### Work instructions
Every line below between the line holding "(** * Pointer" and the line holding "#[global] Instance PointerTarget_eq_dec", inclusive, should be repeated exactly, and all other lines omitted.

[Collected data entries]
++++++++++++++++++++

(* ===== verification/Ownership.v ===== *)
(** * Pointer ownership (monhop-core/src/ownership.rs)

    Which machine and display the pointer belongs to, as a state machine whose
    handoffs are guarded by an epoch counter.  [own_step] runs one call;
    [own_reach] is reachability from [PointerOwnership::new]. *)

From Stdlib Require Import Sorting.Sorted.
From S2P Require Import Prelude Types.

Record PointerTarget := mkTarget { machine : DeviceId; display : DisplayId }.
#[global] Instance PointerTarget_eq_dec : EqDecision PointerTarget.
Proof. solve_decision. Defined.

Inductive OwnershipState :=
| LocalActive (target : PointerTarget)
| Transitioning (from to : PointerTarget) (ep : Z)
| RemoteActive (target : PointerTarget) (ep : Z)
| Disconnected (local : PointerTarget) (ep : Z)
| Recovering (local : PointerTarget) (ep : Z).

Record TransitionAcknowledgement := mkAck { ack_target : PointerTarget; ack_epoch : Z }.

Inductive OwnershipCommand :=
| BeginTransition (from to : PointerTarget) (ep : Z)
| Activate (target : PointerTarget) (ep : Z).

Inductive FailureReason := FDisconnected | FTimeout | FInputOverflow | FEmergencyEscape.

Record RecoveryPlan := mkPlan {
  reason : FailureReason; plan_local : PointerTarget;
  remote_to_release : option PointerTarget; plan_epoch : Z }.

Inductive OwnershipError :=
| LocalTargetMustBelongToLocalMachine | TransitionAlreadyInProgress | NotReady | SameTarget
| UnsolicitedAcknowledgement | StaleAcknowledgement | StaleRecovery | EpochExhausted.

Record PointerOwnership := mkOwnership {
  own_local : PointerTarget; own_state : OwnershipState; own_epoch : Z }.

Definition new_ownership (local_machine : DeviceId) (local : PointerTarget)
  : result OwnershipError PointerOwnership :=
  if negb (bool_decide (machine local = local_machine))
  then Err LocalTargetMustBelongToLocalMachine
  else Ok (mkOwnership local (LocalActive local) 0).

Definition active_destination (o : PointerOwnership) : PointerTarget :=
  match own_state o with
  | LocalActive target | RemoteActive target _ => target
  | Transitioning from _ _ => from
  | Disconnected local _ | Recovering local _ => local
  end.

Definition next_epoch (o : PointerOwnership) : result OwnershipError Z :=
  ok_or EpochExhausted (checked_add_u64 (own_epoch o) 1).

Definition begin_transition (o : PointerOwnership) (to : PointerTarget)
  : PointerOwnership * result OwnershipError OwnershipCommand :=
  let go (from : PointerTarget) :=
    if bool_decide (from = to) then (o, Err SameTarget)
    else match next_epoch o with
    | Err e => (o, Err e)
    | Ok ep => (mkOwnership (own_local o) (Transitioning from to ep) ep,
                Ok (BeginTransition from to ep))
    end in
  match own_state o with
  | LocalActive target | RemoteActive target _ => go target
  | Transitioning _ _ _ => (o, Err TransitionAlreadyInProgress)
  | Disconnected _ _ | Recovering _ _ => (o, Err NotReady)
  end.

Definition acknowledge_transition (o : PointerOwnership) (a : TransitionAcknowledgement)
  : PointerOwnership * result OwnershipError OwnershipCommand :=
  match own_state o with
  | Transitioning _ to ep =>
      if negb (ack_epoch a =? ep) || negb (bool_decide (ack_target a = to))
      then (o, Err StaleAcknowledgement)
      else
        (mkOwnership (own_local o)
           (if bool_decide (machine to = machine (own_local o)) then LocalActive to
            else RemoteActive to ep) (own_epoch o),
         Ok (Activate to ep))
  | _ => (o, Err UnsolicitedAcknowledgement)
  end.

Definition to_release (o : PointerOwnership) : option PointerTarget :=
  let remote (t : PointerTarget) := negb (bool_decide (machine t = machine (own_local o))) in
  match own_state o with
  | RemoteActive target _ => if remote target then Some target else None
  | Transitioning from to _ =>
      if remote to then Some to else if remote from then Some from else None
  | _ => None
  end.

Definition enter_failure (o : PointerOwnership) (why : FailureReason) (disconnected : bool)
  : PointerOwnership * result OwnershipError RecoveryPlan :=
  match next_epoch o with
  | Err e => (o, Err e)
  | Ok ep =>
      (mkOwnership (own_local o)
         (if disconnected then Disconnected (own_local o) ep else Recovering (own_local o) ep) ep,
       Ok (mkPlan why (own_local o) (to_release o) ep))
  end.

Definition on_failure (o : PointerOwnership) (why : FailureReason) :=
  enter_failure o why (match why with FDisconnected => true | _ => false end).

Definition begin_recovery (o : PointerOwnership) : PointerOwnership * result OwnershipError Z :=
  match own_state o with
  | Disconnected local ep => (mkOwnership (own_local o) (Recovering local ep) (own_epoch o), Ok ep)
  | _ => (o, Err NotReady)
  end.

Definition complete_recovery (o : PointerOwnership) (ep : Z)
  : PointerOwnership * result OwnershipError () :=
  match own_state o with
  | Recovering local expected =>
      if negb (ep =? expected) then (o, Err StaleRecovery)
      else (mkOwnership (own_local o) (LocalActive local) (own_epoch o), Ok ())
  | _ => (o, Err NotReady)
  end.

(** ** Runs

    [log] is the newest-first list of the epochs whose acknowledgement
    activated a target. *)

Inductive OwnOp :=
| OBegin (to : PointerTarget)
| OAck (a : TransitionAcknowledgement)
| OFail (why : FailureReason)
| OBeginRecovery
| OCompleteRecovery (ep : Z).

Definition own_step (st : PointerOwnership * list Z) (op : OwnOp) : PointerOwnership * list Z :=
  let '(o, log) := st in
  match op with
  | OBegin to => (fst (begin_transition o to), log)
  | OAck a =>
      let '(o', r) := acknowledge_transition o a in
      (o', if is_ok r then ack_epoch a :: log else log)
  | OFail why => (fst (on_failure o why), log)
  | OBeginRecovery => (fst (begin_recovery o), log)
  | OCompleteRecovery ep => (fst (complete_recovery o ep), log)
  end.

Inductive own_reach (local : PointerTarget) : PointerOwnership * list Z -> Prop :=
| own_reach_init : own_reach local (mkOwnership local (LocalActive local) 0, [])
| own_reach_step st op : own_reach local st -> own_reach local (own_step st op).

Section Ownership.

(** The states that can be reached: the epoch of a handoff or a recovery is the
    last one issued, a transition changes the target, and [RemoteActive] is
    never on the local machine, nor [LocalActive] on another. *)
Definition own_ok (local : PointerTarget) (o : PointerOwnership) : Prop :=
  own_local o = local /\ is_u64 (own_epoch o)
  /\ match own_state o with
     | LocalActive t => machine t = machine local
     | Transitioning from to ep => from <> to /\ ep = own_epoch o
     | RemoteActive t ep => machine t <> machine local /\ ep = own_epoch o
     | Disconnected l ep | Recovering l ep => l = local /\ ep = own_epoch o
     end.

(** The epochs acknowledged so far are issued, and the pending one is not yet. *)
Definition log_ok (o : PointerOwnership) (log : list Z) : Prop :=
  StronglySorted (fun a b => b < a) log
  /\ Forall (fun e => match own_state o with
                      | Transitioning _ _ ep => e < ep
                      | _ => e <= own_epoch o
                      end) log.

Lemma next_epoch_Ok o ep :
  next_epoch o = Ok ep <-> ep = own_epoch o + 1 /\ own_epoch o + 1 <= u64_max.
Proof.
  unfold next_epoch. rewrite ok_or_Ok. unfold checked_add_u64.
  destruct (own_epoch o + 1 <=? u64_max) eqn:E; bool_inv; naive_solver lia.
Qed.

Lemma begin_spec local o to o' r :
  own_ok local o -> begin_transition o to = (o', r) ->
  own_ok local o' /\ (is_ok r = true -> own_epoch o' = own_epoch o + 1
                       /\ own_state o' = Transitioning (active_destination o) to (own_epoch o'))
  /\ (is_ok r = false -> o' = o).
Proof.
  intros Hok H. pose proof Hok as (Hl & He & Hs). unfold begin_transition in H.
  assert (Hgo : forall from, from = active_destination o ->
    (if bool_decide (from = to) then (o, Err SameTarget)
     else match next_epoch o with
          | Err e => (o, Err e)
          | Ok ep => (mkOwnership (own_local o) (Transitioning from to ep) ep,
                      Ok (BeginTransition from to ep))
          end) = (o', r) ->
    own_ok local o' /\ (is_ok r = true -> own_epoch o' = own_epoch o + 1
                       /\ own_state o' = Transitioning (active_destination o) to (own_epoch o'))
    /\ (is_ok r = false -> o' = o)).
  { intros from -> Hgo. destruct (bool_decide _) eqn:E; bool_inv; [by simplify_eq|].
    destruct (next_epoch o) as [ep|e] eqn:En; [|by simplify_eq].
    apply next_epoch_Ok in En as [-> Hmax]. simplify_eq/=. unfold own_ok; cbn.
    split_and!; try done; unfold_int; lia. }
  destruct (own_state o) eqn:E;
    try (injection H as <- <-; split_and!; [done|intros ?; discriminate|done]);
    (eapply Hgo; [|exact H]; unfold active_destination; by rewrite E).
Qed.

Lemma ack_spec local o a o' r :
  own_ok local o -> acknowledge_transition o a = (o', r) ->
  own_ok local o' /\ own_epoch o' = own_epoch o
  /\ (is_ok r = true -> exists from, own_state o = Transitioning from (ack_target a) (ack_epoch a)
        /\ own_state o' = (if bool_decide (machine (ack_target a) = machine local)
                           then LocalActive (ack_target a)
                           else RemoteActive (ack_target a) (ack_epoch a)))
  /\ (is_ok r = false -> o' = o).
Proof.
  intros Hok H. pose proof Hok as (Hl & He & Hs). unfold acknowledge_transition in H.
  destruct (own_state o) as [|from to ep| | |] eqn:E; try by simplify_eq.
  destruct (negb _ || _) eqn:Eg; [by simplify_eq|]. bool_inv. simplify_eq/=.
  destruct Hs as [Hne Hep].
  split_and!; try done; [|eauto].
  unfold own_ok; cbn. split_and!; try done. case_bool_decide; done.
Qed.

Lemma fail_spec local o why o' r :
  own_ok local o -> on_failure o why = (o', r) ->
  own_ok local o'
  /\ (is_ok r = true -> own_epoch o' = own_epoch o + 1 /\ active_destination o' = local
        /\ (own_state o' = Disconnected local (own_epoch o')
            \/ own_state o' = Recovering local (own_epoch o')))
  /\ (is_ok r = false -> o' = o /\ own_epoch o = u64_max).
Proof.
  intros (Hl & He & Hs) H. unfold on_failure, enter_failure in H.
  destruct (next_epoch o) as [ep|e] eqn:En.
  - apply next_epoch_Ok in En as [-> Hmax]. simplify_eq/=. unfold own_ok; cbn.
    split_and!; try done; unfold_int; try lia; destruct why; cbn; auto.
  - injection H as <- <-. unfold next_epoch, checked_add_u64 in En.
    destruct (own_epoch o + 1 <=? u64_max) eqn:Eb; [done|]. bool_inv. unfold_int.
    split_and!; try done; intros; split; try done; lia.
Qed.

Lemma recovery_spec local o :
  own_ok local o ->
  own_ok local (fst (begin_recovery o)) /\ own_epoch (fst (begin_recovery o)) = own_epoch o
  /\ forall ep, own_ok local (fst (complete_recovery o ep))
       /\ own_epoch (fst (complete_recovery o ep)) = own_epoch o.
Proof.
  intros Hok. pose proof Hok as (Hl & He & Hs). unfold begin_recovery, complete_recovery.
  destruct (own_state o) eqn:E; split_and!; cbn; try done; try (intros ep'; split_and!; done).
  - intros ep'. destruct (negb _) eqn:Eg; cbn; [done|].
    unfold own_ok; cbn. destruct Hs as [-> _]. split_and!; done.
Qed.

Lemma log_weaken o o' log :
  log_ok o log ->
  (match own_state o' with
   | Transitioning _ _ ep => own_epoch o < ep
   | _ => own_epoch o <= own_epoch o'
   end \/ o' = o) ->
  (match own_state o with Transitioning _ _ ep => ep <= own_epoch o | _ => True end) ->
  log_ok o' log.
Proof.
  intros [Hs Hf] Ho He. destruct Ho as [Ho| ->]; [|done]. split; [done|].
  eapply list.Forall_impl; [exact Hf|]. intros e Hle. cbn in *.
  destruct (own_state o), (own_state o'); lia.
Qed.

Lemma own_step_ok local o log op :
  own_ok local o -> log_ok o log ->
  own_ok local (fst (own_step (o, log) op))
  /\ log_ok (fst (own_step (o, log) op)) (snd (own_step (o, log) op)).
Proof.
  intros Hok Hlog. pose proof Hok as (Hl & He & Hs).
  assert (Hcur : match own_state o with Transitioning _ _ ep => ep <= own_epoch o | _ => True end)
    by (destruct (own_state o); [done|lia|done..]).
  destruct op as [to|a|why| |ep]; cbn [own_step].
  - destruct (begin_transition o to) as [o' r] eqn:E.
    destruct (begin_spec _ _ _ _ _ Hok E) as (Hok' & Ht & Hf). cbn. split; [done|].
    eapply log_weaken; eauto. destruct (is_ok r); [left|right; auto].
    destruct (Ht eq_refl) as [H1 ->]. lia.
  - destruct (acknowledge_transition o a) as [o' r] eqn:E.
    destruct (ack_spec _ _ _ _ _ Hok E) as (Hok' & Hep & Ht & Hf). cbn. split; [done|].
    destruct (is_ok r); [|by rewrite Hf]. destruct (Ht eq_refl) as (from & E1 & E2).
    rewrite E1 in *. destruct Hlog as [Hsort Hlt]. rewrite E1 in Hlt. split.
    + constructor; [done|]. exact Hlt.
    + constructor.
      * rewrite E2, Hep. case_bool_decide; lia.
      * eapply list.Forall_impl; [exact Hlt|]. intros e Hlte. cbn in *. rewrite E2, Hep.
        case_bool_decide; lia.
  - destruct (on_failure o why) as [o' r] eqn:E.
    destruct (fail_spec _ _ _ _ _ Hok E) as (Hok' & Ht & Hf). cbn. split; [done|].
    eapply log_weaken; eauto. destruct (is_ok r); [left|right; by apply Hf].
    destruct (Ht eq_refl) as (H1 & _ & [->| ->]); lia.
  - destruct (recovery_spec local o Hok) as (H1 & H2 & _). cbn. split; [done|].
    eapply log_weaken; eauto. unfold begin_recovery in *.
    destruct (own_state o); cbn in *; auto; left; cbn; lia.
  - destruct (recovery_spec local o Hok) as (_ & _ & H3). destruct (H3 ep) as [H1 H2]. cbn.
    split; [done|]. eapply log_weaken; eauto. unfold complete_recovery in *.
    destruct (own_state o); cbn in *; auto. destruct (negb _); cbn in *; auto. left; cbn; lia.
Qed.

++++++++++++++++++++

### Solution to this task
(** * Pointer ownership (monhop-core/src/ownership.rs)

    Which machine and display the pointer belongs to, as a state machine whose
    handoffs are guarded by an epoch counter.  [own_step] runs one call;
    [own_reach] is reachability from [PointerOwnership::new]. *)

From Stdlib Require Import Sorting.Sorted.
From S2P Require Import Prelude Types.

Record PointerTarget := mkTarget { machine : DeviceId; display : DisplayId }.
#[global] Instance PointerTarget_eq_dec : EqDecision PointerTarget.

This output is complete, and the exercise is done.